------ EXTRACTED MATERIAL ------

Lemma copy_in_run s lo hi va n Q : uspace s -> user_map s lo hi -> lo <= va -> va + n <= hi -> 0 <= n ->
  (forall bs, Z.of_nat (length bs) = n -> user_bytes s va bs -> Q (Some bs) s) -> wp (copy_in curproc va n) Q s.
Proof.
  intros Hu Hm Hva Hn H0 HQ. pose proof (um_range _ _ _ Hm) as Hr. unfold copy_in.
  apply (wp_while_fuel (fun v s' => s' = s /\ let '(dst, src, rem) := v in
      src = va + Z.of_nat (length dst) /\ rem = n - Z.of_nat (length dst) /\ 0 <= rem /\ user_bytes s va dst)
    (fun v _ => let '(dst, src, rem) := v in rounds_left src rem)).
  - split; [done|]. cbn. split_and!; [lia | lia | lia | intros i; cbn; lia].
  - by apply rounds_enough.
  - intros [[dst src] rem] s' (-> & -> & -> & Hrem & Hb). unfold copy_in_round. destruct (Z.leb_spec (n - Z.of_nat (length dst)) 0).
    { sos_steps. apply HQ; [lia | done]. }
    set (src := va + Z.of_nat (length dst)). assert (is_u32 src) as Hsrc by (unfold is_u32, src; lia).
    rewrite bytes_this_round_spec by (done || lia). pose proof (Z.mod_pos_bound src 4096 ltac:(lia)).
    set (k := Z.min (4096 - src mod 4096) (n - Z.of_nat (length dst))).
    assert (lo <= src < hi) as Hin by (unfold src; lia). sos_steps.
    eapply vaddr_to_sos_vaddr_run; [done | by apply (um_resident _ _ _ Hm) | done | by left |].
    pose proof (user_frame_ok s lo hi src Hu Hm Hin) as [Hfo _]. fold (byte_at s src).
    destruct (Z.eqb_spec (byte_at s src) 0) as [E|_]; [unfold byte_at, byte_addr in E; lia|]. sos_steps.
    pose proof (user_bytes_app s va dst k Hb ltac:(lia) ltac:(fold src; lia)) as Hb'. fold src in Hb'.
    assert (Z.of_nat (length (dst ++ peeks (mem s) (byte_at s src) k)) = Z.of_nat (length dst) + k) as Hlen
      by (rewrite length_app, Nat2Z.inj_add, length_peeks by lia; done).
    rewrite !u32_small by (unfold is_u32, src in *; lia). split.
    + split; [done|]. rewrite Hlen. unfold src. split_and!; [lia | lia | lia | done].
    + apply rounds_decrease. lia.
Qed.

(** After [k] bytes of [bs] were copied to [va]: those bytes are in place, and
    nothing outside the range changed. *)
Record copied s (lo hi va : Z) (bs : list Z) (k : Z) (m : memory) : Prop := {
  cp_in : forall i b, 0 <= i < k -> bs !z i = Some b -> peek m (byte_at s (va + i)) = b;
  cp_out : forall x, (forall i, 0 <= i < k -> byte_at s (va + i) <> x) -> peek m x = peek (mem s) x
}.

Lemma copied_step s lo hi va bs k n m : user_map s lo hi -> lo <= va -> va + Z.of_nat (length bs) <= hi ->
  copied s lo hi va bs k m -> 0 <= k -> 0 <= n -> k + n <= Z.of_nat (length bs) -> (va + k) mod 4096 + n <= 4096 ->
  copied s lo hi va bs (k + n) (pokes (byte_at s (va + k)) (take (Z.to_nat n) (drop (Z.to_nat k) bs)) m).
Proof.
  intros Hm Hlo Hhi [Hin Hout] Hk Hn Hkn Hp. set (b0 := byte_at s (va + k)).
  assert (forall i, 0 <= i < n -> byte_at s (va + (k + i)) = b0 + i) as Hrun.
  { intros i Hi. unfold b0. rewrite <- byte_at_run by lia. f_equal. lia. }
  assert (length (take (Z.to_nat n) (drop (Z.to_nat k) bs)) = Z.to_nat n) as Hlen by (rewrite length_take, length_drop; lia).
  split.
  - intros i b Hi Hb. destruct (Z.lt_ge_cases i k) as [Hlt|Hge].
    + rewrite peek_pokes_out; [apply Hin; [lia | done]|]. rewrite Hlen. intros Hc.
      assert (va + i = va + (k + (byte_at s (va + i) - b0))); [|lia].
      apply (byte_at_inj s lo hi); [done | lia | lia |]. rewrite Hrun by lia. lia.
    + replace i with (k + (i - k)) by lia. rewrite Hrun by lia. rewrite peek_pokes.
      replace (b0 + (i - k) - b0) with (i - k) by lia. rewrite lookupZ_take, lookupZ_drop by lia.
      replace (Z.of_nat (Z.to_nat k) + (i - k)) with i by lia. by rewrite Hb.
  - intros x Hx. rewrite peek_pokes_out; [apply Hout; intros i Hi; apply Hx; lia|]. rewrite Hlen. intros Hc.
    apply (Hx (k + (x - b0))); [lia|]. rewrite Hrun by lia. lia.
Qed.

Lemma copy_out_run s lo hi va bs Q : uspace s -> user_map s lo hi -> lo <= va -> va + Z.of_nat (length bs) <= hi ->
  (forall m, copied s lo hi va bs (Z.of_nat (length bs)) m -> Q 0 (set_mem m s)) -> wp (copy_out curproc va bs) Q s.
Proof.
  intros Hu Hm Hva Hn HQ. pose proof (um_range _ _ _ Hm) as Hr. unfold copy_out.
  apply (wp_while_fuel (fun v s' => exists k m, 0 <= k <= Z.of_nat (length bs) /\ s' = set_mem m s /\
      copied s lo hi va bs k m /\ v = (drop (Z.to_nat k) bs, va + k))
    (fun v _ => rounds_left v.2 (Z.of_nat (length v.1)))).
  - exists 0, (mem s). split_and!; [lia | lia | by destruct s | | by rewrite Z.add_0_r]. split; [lia | done].
  - apply rounds_enough. lia.
  - intros v s' (k & m & Hk & -> & Hc & ->). unfold copy_out_round. rewrite length_drop.
    replace (Z.of_nat (length bs - Z.to_nat k)) with (Z.of_nat (length bs) - k) by lia.
    destruct (Z.leb_spec (Z.of_nat (length bs) - k) 0).
    { sos_steps. apply HQ. by replace (Z.of_nat (length bs)) with k by lia. }
    destruct (user_map_mem s m lo hi Hu Hm) as [Hu' Hm'].
    { intros x Hx. apply (cp_out _ _ _ _ _ _ _ Hc). intros i Hi. apply Hx. lia. }
    assert (is_u32 (va + k)) as Hsrc by (unfold is_u32; lia). pose proof (Z.mod_pos_bound (va + k) 4096 ltac:(lia)).
    rewrite bytes_this_round_spec by (done || lia). set (n := Z.min (4096 - (va + k) mod 4096) (Z.of_nat (length bs) - k)).
    assert (lo <= va + k < hi) as Hin by lia. sos_steps.
    eapply vaddr_to_sos_vaddr_run; [done | by apply (um_resident _ _ _ Hm') | done | by right |].
    pose proof (user_frame_ok s lo hi (va + k) Hu Hm Hin) as [Hfo _].
    change (byte_addr (set_mem m s) (fr ((va + k) / 4096)) (va + k)) with (byte_at s (va + k)).
    destruct (Z.eqb_spec (byte_at s (va + k)) 0) as [E|_]; [unfold byte_at, byte_addr in E; lia|]. sos_steps.
    rewrite drop_drop, u32_small by (unfold is_u32; lia). split.
    + exists (k + n), (pokes (byte_at s (va + k)) (take (Z.to_nat n) (drop (Z.to_nat k) bs)) m).
      split; [lia|]. split; [done|]. split; [by apply copied_step; try lia|]. f_equal; [f_equal; lia | lia].
    + cbn [fst snd]. rewrite !length_drop. pose proof (rounds_decrease (va + k) (Z.of_nat (length bs) - k) ltac:(lia)) as Hd.
      fold n in Hd. replace (Z.of_nat (length bs - (Z.to_nat k + Z.to_nat n))) with (Z.of_nat (length bs) - k - n) by lia.
      by replace (Z.of_nat (length bs - Z.to_nat k)) with (Z.of_nat (length bs) - k) by lia.
Qed.

(** C3: In a range of addresses of the current process whose pages are all
    resident, readable and writable, and lie in different frames, none of which
    holds a page table of the process ([user_map]), bytes copied out come back when they are copied in, however many pages they
    span; [copy_out] changes no byte outside them, and [copy_in] changes
    nothing.  Pages that must first be mapped or read back from the page file
    are not covered. *)
Theorem copy_roundtrip s lo hi va bs : uspace s -> user_map s lo hi -> lo <= va -> va + Z.of_nat (length bs) <= hi ->
  exists m, copy_out curproc va bs s = Ok (0, set_mem m s) /\
    copy_in curproc va (Z.of_nat (length bs)) (set_mem m s) = Ok (Some bs, set_mem m s) /\
    forall x, (forall i, 0 <= i < Z.of_nat (length bs) -> byte_at s (va + i) <> x) -> peek m x = peek (mem s) x.
Proof.
  intros Hu Hm Hva Hn. set (n := Z.of_nat (length bs)).
  assert (wp (copy_out curproc va bs) (fun r s' => r = 0 /\ exists m, s' = set_mem m s /\ copied s lo hi va bs n m) s) as Hwp
    by (eapply copy_out_run; eauto).
  apply wp_ok in Hwp as (r & s' & Eo & -> & m & -> & Hc). exists m. split; [done|]. split; [|by apply Hc].
  destruct (user_map_mem s m lo hi Hu Hm) as [Hu' Hm'].
  { intros x Hx. apply (cp_out _ _ _ _ _ _ _ Hc). intros i Hi. apply Hx. lia. }
  assert (wp (copy_in curproc va n) (fun r s' => r = Some bs /\ s' = set_mem m s) (set_mem m s)) as Hwp.
  { eapply copy_in_run; [done..|lia|]. intros bs' Hlen Hb. split; [|done]. f_equal. apply listZ_eq; [lia|].
    intros i Hi. rewrite (Hb i Hi). destruct (lookupZ_in_range bs i ltac:(lia)) as [b Hbi]. rewrite Hbi. f_equal.
    apply (cp_in _ _ _ _ _ _ _ Hc); [lia | done]. }
  by apply wp_ok in Hwp as (r & s' & Ei & -> & ->).
Qed.
End copies.

(** ** Example: one page, at 0x400000, in frame 0 *)

Definition copy_space : addrspace := Addrspace 1 0 0 0 0 1.
Definition copy_dir : page_directory := PageDirectory 0x40005000 0x40010000.
Definition copy_state : sos UtAllocator.ut_state toy_kernel :=
  set_mem demo_tables (set_dirs {[1 := copy_dir]} (set_spaces {[1 := copy_space]}
    (set_regions {[1 := Region 0x400000 0x401000 3 0]} (set_procs {[1 := demo_proc]}
      (set_kern (Toy (<[7 := 0x4000]> {[1 := 0x4000]}) ∅) one_frame))))).

Lemma one_frame_caps : toy_caps (kern one_frame) = {[1 := 0x4000]}.
Proof. by vm_compute. Qed.

Lemma copy_state_ft : exists L, ft_inv copy_state one_frame_table L {[0]}.
Proof.
  destruct one_frame_inv as (L & Hinv & _). exists L. unfold copy_state.
  pose proof one_frame_caps as E. revert Hinv E. generalize one_frame. intros s Hinv E.
  apply (ft_inv_map_step _ (set_kern (Toy (<[7 := 0x4000]> {[1 := 0x4000]}) ∅) s) _ _ L) in Hinv; [by destruct Hinv; split|].
  apply map_step_kern; [apply Hinv|]. intros c b Hc. cbn in Hc |- *. rewrite E in Hc.
  by apply lookup_singleton_Some in Hc as [<- <-].
Qed.

Lemma copy_state_uspace L : ft_inv copy_state one_frame_table L {[0]} ->
  uspace 1 demo_proc copy_space copy_dir [1] one_frame_table L {[0]} copy_state.
Proof.
  intros Hft. split; [done | | done | apply demo_tables_wf | done]. split; [done | done | |].
  - simpl. split; [done|]. split; [done|]. exists (Region 0x400000 0x401000 3 0). done.
  - assert (forall q r, q ∈ [1] -> regions copy_state !! q = Some r -> q = 1 /\ r = Region 0x400000 0x401000 3 0) as H1.
    { intros q r Hq Hr. apply list_elem_of_singleton in Hq as ->. split; [done|]. cbn in Hr. vm_compute in Hr. by injection Hr as <-. }
    split.
    + intros q r Hq Hr. destruct (H1 q r Hq Hr) as [_ ->]. simpl. lia.
    + intros q q' r r' Hq Hq' Hne Hr Hr'. destruct (H1 q r Hq Hr) as [-> _], (H1 q' r' Hq' Hr') as [-> _]. done.
Qed.

Lemma copy_state_map : user_map copy_dir [1] one_frame_table (fun _ => 0) copy_state 0x400000 0x401000.
Proof.
  split; [done | | |].
  - intros va Hva. split.
    + exists 7. rewrite PAGE_ALIGN_4K_spec by (unfold is_u32; lia).
      replace (va - va mod 4096) with 0x400000 by (Z.to_euclidean_division_equations; lia). done.
    + exists (FrameEntry 1 FIRST_CHANCE 0 0). done.
    + exists 1, (Region 0x400000 0x401000 3 0). split_and!; [|done..]. cbn [first_region].
      change (regions copy_state !! 1) with (Some (Region 0x400000 0x401000 3 0)). unfold WITHIN_REGION. cbn [start end_].
      rewrite (proj2 (Z.leb_le _ _)), (proj2 (Z.ltb_lt _ _)) by lia. done.
  - intros va vb Ha Hb _. Z.to_euclidean_division_equations. lia.
  - intros va Hva. cbv zeta. split; [done|]. intros i Hi. change (directory copy_dir) with 0x40005000.
    change (mem copy_state) with demo_tables. rewrite demo_tables_dir by done. by destruct (Z.eqb_spec i 1).
Qed.

Lemma copy_roundtrip_witness :
  exists m, copy_out 1 0x400ff0 [1; 2; 3] copy_state = Ok (0, set_mem m copy_state) /\
    copy_in 1 0x400ff0 3 (set_mem m copy_state) = Ok (Some [1; 2; 3], set_mem m copy_state) /\
    forall x, (forall i, 0 <= i < 3 -> byte_at (fun _ => 0) copy_state (0x400ff0 + i) <> x) -> peek m x = peek (mem copy_state) x.
Proof.
  destruct copy_state_ft as [L Hft].
  apply (copy_roundtrip 1 demo_proc copy_space copy_dir [1] one_frame_table L {[0]} (fun _ => 0) copy_state 0x400000 0x401000 0x400ff0 [1; 2; 3]);
    [by apply copy_state_uspace | apply copy_state_map | done | done].
Defined.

------

• _ASSIGNMENT_
If a line comes after the one containing "- by apply rounds_enough.", leave it out; set down every line of the data before it, and that line itself, exactly.

• _EXPECTED ANSWER_
Lemma copy_in_run s lo hi va n Q : uspace s -> user_map s lo hi -> lo <= va -> va + n <= hi -> 0 <= n ->
  (forall bs, Z.of_nat (length bs) = n -> user_bytes s va bs -> Q (Some bs) s) -> wp (copy_in curproc va n) Q s.
Proof.
  intros Hu Hm Hva Hn H0 HQ. pose proof (um_range _ _ _ Hm) as Hr. unfold copy_in.
  apply (wp_while_fuel (fun v s' => s' = s /\ let '(dst, src, rem) := v in
      src = va + Z.of_nat (length dst) /\ rem = n - Z.of_nat (length dst) /\ 0 <= rem /\ user_bytes s va dst)
    (fun v _ => let '(dst, src, rem) := v in rounds_left src rem)).
  - split; [done|]. cbn. split_and!; [lia | lia | lia | intros i; cbn; lia].
  - by apply rounds_enough.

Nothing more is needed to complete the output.